The following is an adaptation of part of my (unsuccessful) application to the Winter 2022 cohort of SERI MATS, as prompted by Victoria Krakovna's "What is your favorite definition of agency, and how would you apply it to a language model?"
This is far from a perfect treatment of the topic, but I am publishing it to document my early days in the field. Or should I say "Epistemic status: I am learning" 😉.

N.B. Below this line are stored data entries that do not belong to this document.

(* ===== verification/RbDemos.v ===== *)
(** The ring-buffer demonstrations rb_basic.c and rb_wipe.c: programs that use the
    buffer the kernel maps for them as plain memory. *)

From ITree Require Import ITree.
From S2P Require Import Prelude Mem Sys Ulib Printf Tools Tests Grind Utests.
Import ITreeNotations.
Local Open Scope itree_scope.
Local Open Scope zm_scope.

(** A word of [n] bytes, stored or loaded through a pointer. *)
Definition store_word (a n v : Z) : prog unit :=
  r <- sysret (CAccess a n (Some v)) ;; if r <? 0 then abort else Ret tt.
Definition load_word (a n : Z) : prog Z :=
  r <- sysret (CAccess a n None) ;; if r <? 0 then abort else Ret r.

(** The words of a buffer of 16 pages. *)
Definition words : Z := 4096 * 16 / 4.

Section Programs.
Variable fmt_ptr : Z -> list Z.
(** What [addr] holds before the call. *)
Variable junk : Z.
Abbreviation printf := (printf fmt_ptr).

(** * rb_basic.c *)

(** [ringbuf(name, op, &addr)]: its result and [addr] afterwards. *)
Definition ringbuf (name : list Z) (op addr : Z) : prog (Z * Z) :=
  r <- sys (CRingbuf name op addr) ;; Ret (r_ret r, nth 0 (r_out r) addr).

Definition parent : prog unit :=
  r <- ringbuf ($"basic_test") 1 junk ;;
  let '(ret, addr) := r in
  (if ret <? 0 then printf (line "ERORR OPENING IN PARENT") [] else Ret tt) ;;
  for_ (Z.to_nat words) 0 (fun i => store_word (u64 (addr + 4 * i)) 4 i).

Definition check_word (addr at_ i : Z) : prog unit :=
  v <- load_word (u64 (addr + 4 * at_)) 4 ;;
  if v <>? i then printf ($"F") [] else Ret tt.

Definition child : prog unit :=
  run_call (CSleep 1) ;;
  r <- ringbuf ($"basic_test") 1 junk ;;
  let '(ret, addr) := r in
  (if ret <? 0 then printf (line "ERROR OPENING IN CHILD") [] else Ret tt) ;;
  for_ 2 0 (fun is_magic_buf => for_ (Z.to_nat words) 0 (fun i => check_word addr (is_magic_buf * words + i) i)) ;;
  for_ (Z.to_nat words) 0 (fun i => check_word addr i i).

Definition rb_basic_main : prog Z :=
  pid <- sysret CFork ;;
  (if pid >? 0 then parent else child) ;;
  run_call (CSleep 10) ;;
  Ret 0.

(** * rb_wipe.c *)

(** The results of the calls are not looked at. *)
Definition rb_wipe_main : prog Z :=
  r <- ringbuf ($"info_wiped") 1 junk ;;
  let addr := snd r in
  store_word addr 4 1337 ;;
  r <- ringbuf ($"info_wiped") 0 addr ;;
  r <- ringbuf ($"info_wiped") 1 (snd r) ;;
  let addr := snd r in
  v <- load_word addr 4 ;;
  if v =? 1337 then printf ($"Failure. Address was not wiped") [] ;; Ret (-1)
  else
    let addr_copy := addr in
    run_call (CRingbuf ($"info_wiped") 0 addr) ;;
    printf (line "Now should segfault") [] ;;
    c <- load_word addr_copy 1 ;;
    store_word addr_copy 1 (u8 (c + 1)) ;;
    Ret (-1).
End Programs.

I am interested in this question because it is one which came up over the summer when I got more interested in AI Safety. In my readings of LessWrong and technical AI Safety Research surveys, I started to question the need for agency in AI models in the first place. It seemed to me that most hypotheses about future AGI scenarios involved a notion of agency in the model(s) considered, but it was unclear to me what advantages developing agentic models would provide to humans. I thought that if agency was not essential, then perhaps a “compromise” between safety and AGI capabilities could be achieved by relying on oracle-like models, devoid of agency but useful for guidance and whose answers and recommendations we could ultimately reject[1]. I asked a related question on the AI stackexchange forum but unfortunately was met with confusion and ultimately my question was closed as I had made the very obvious mistake of not defining my terms. In an attempt (which never succeeded) to resuscitate the discussion, I proposed the following definition of agency:
I define agency as the ability to autonomously perceive and interact with a given environment. Anything capable of agency is then an agent. Furthermore, I define
- autonomous perception: the ability to perceive a given environment without the need of an external agent
- interaction: the ability to change the state of the environment
I liked (and still like) my definition, but admittedly I have not tried evaluating it[2]. One issue is that I did not develop it in isolation: my bias was that language models are tools, not agents and purposely defined agency backwards from this claim. As such it is (perhaps artificially) difficult to apply this definition of agency to language models. The choice of environment for a language model is trivial: it can be anything whose state can be represented (noisily) through language. The “interaction” requirement of the definition can in a sense be met by a LM capable of influencing and influencing the actions of agents that form and can in their turn form the LM’s environment. For example, when prompted, an LM could output a recipe which could then be realised in the real world by a human. In this sense, the LM is interacting with the environment, albeit indirectly. The “autonomous perception” requirement is instead a bit more difficult to be met by a LM. A LM’s perception of its environment is limited to the textual inputs that someone has to provide. With multimodal LMs, the inputs are no longer limited to text, but still need to be inputted by someone. It is only once a LM is coupled with something capable of agency (a human, or say, a RL policy guiding sensors) that it can receive inputs and perceive its environment.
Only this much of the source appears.